- SUPPLIED MATERIAL:

(** The pipeline of a [stop] requested in state [st] fails: there is
    nothing to merge or the merge tool reports an error; or the merge
    succeeds and the decoder of the merged capture reports an error; or
    both succeed, the persisted config and the decoded record are read and
    the config compiles, and the filter step fails. *)
Inductive stopFails (env : Env) (st : State) : PipelineFailure -> Prop :=
| nothing_to_merge :
    mergeInputs (files st) = [] ->
    stopFails env st (MergeFailed "No .pcap files found to merge.")
| merge_tool_fails (msg : string) (fs1 : gmap string string) :
    mergeInputs (files st) <> [] ->
    exec_tool env (mergecapCommand mergedPcapPath (mergeInputs (files st)))
      (delete mergedPcapPath (files st)) = (Some msg, fs1) ->
    stopFails env st (MergeFailed msg)
| merged_decode_fails (fs1 : gmap string string) (msg : string)
    (fs2 : gmap string string) :
    mergeInputs (files st) <> [] ->
    exec_tool env (mergecapCommand mergedPcapPath (mergeInputs (files st)))
      (delete mergedPcapPath (files st)) = (None, fs1) ->
    exec_tool env (tsharkCommand mergedPcapPath outputJsonPath) fs1 = (Some msg, fs2) ->
    stopFails env st (DecodeFailed msg)
| filter_step_fails (fs1 fs2 : gmap string string) (text : string) (config : JsVal)
    (expression jsonData : string) (record : JsVal) (msg : string) :
    mergeInputs (files st) <> [] ->
    exec_tool env (mergecapCommand mergedPcapPath (mergeInputs (files st)))
      (delete mergedPcapPath (files st)) = (None, fs1) ->
    exec_tool env (tsharkCommand mergedPcapPath outputJsonPath) fs1 = (None, fs2) ->
    fs2 !! configPath = Some text ->
    JSON_parse env text = Ok config ->
    truthy config = true ->
    buildWiresharkFilterFromConfig config = Ok expression ->
    fs2 !! outputJsonPath = Some jsonData ->
    JSON_parse env jsonData = Ok record ->
    filterFails env expression fs2 msg ->
    stopFails env st (FilterFailed record msg).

- PROBLEM REQUIREMENTS: Each line in the material above must be retyped without alteration.

- EXERCISE RESULT:
(** The pipeline of a [stop] requested in state [st] fails: there is
    nothing to merge or the merge tool reports an error; or the merge
    succeeds and the decoder of the merged capture reports an error; or
    both succeed, the persisted config and the decoded record are read and
    the config compiles, and the filter step fails. *)
Inductive stopFails (env : Env) (st : State) : PipelineFailure -> Prop :=
| nothing_to_merge :
    mergeInputs (files st) = [] ->
    stopFails env st (MergeFailed "No .pcap files found to merge.")
| merge_tool_fails (msg : string) (fs1 : gmap string string) :
    mergeInputs (files st) <> [] ->
    exec_tool env (mergecapCommand mergedPcapPath (mergeInputs (files st)))
      (delete mergedPcapPath (files st)) = (Some msg, fs1) ->
    stopFails env st (MergeFailed msg)
| merged_decode_fails (fs1 : gmap string string) (msg : string)
    (fs2 : gmap string string) :
    mergeInputs (files st) <> [] ->
    exec_tool env (mergecapCommand mergedPcapPath (mergeInputs (files st)))
      (delete mergedPcapPath (files st)) = (None, fs1) ->
    exec_tool env (tsharkCommand mergedPcapPath outputJsonPath) fs1 = (Some msg, fs2) ->
    stopFails env st (DecodeFailed msg)
| filter_step_fails (fs1 fs2 : gmap string string) (text : string) (config : JsVal)
    (expression jsonData : string) (record : JsVal) (msg : string) :
    mergeInputs (files st) <> [] ->
    exec_tool env (mergecapCommand mergedPcapPath (mergeInputs (files st)))
      (delete mergedPcapPath (files st)) = (None, fs1) ->
    exec_tool env (tsharkCommand mergedPcapPath outputJsonPath) fs1 = (None, fs2) ->
    fs2 !! configPath = Some text ->
    JSON_parse env text = Ok config ->
    truthy config = true ->
    buildWiresharkFilterFromConfig config = Ok expression ->
    fs2 !! outputJsonPath = Some jsonData ->
    JSON_parse env jsonData = Ok record ->
    filterFails env expression fs2 msg ->
    stopFails env st (FilterFailed record msg).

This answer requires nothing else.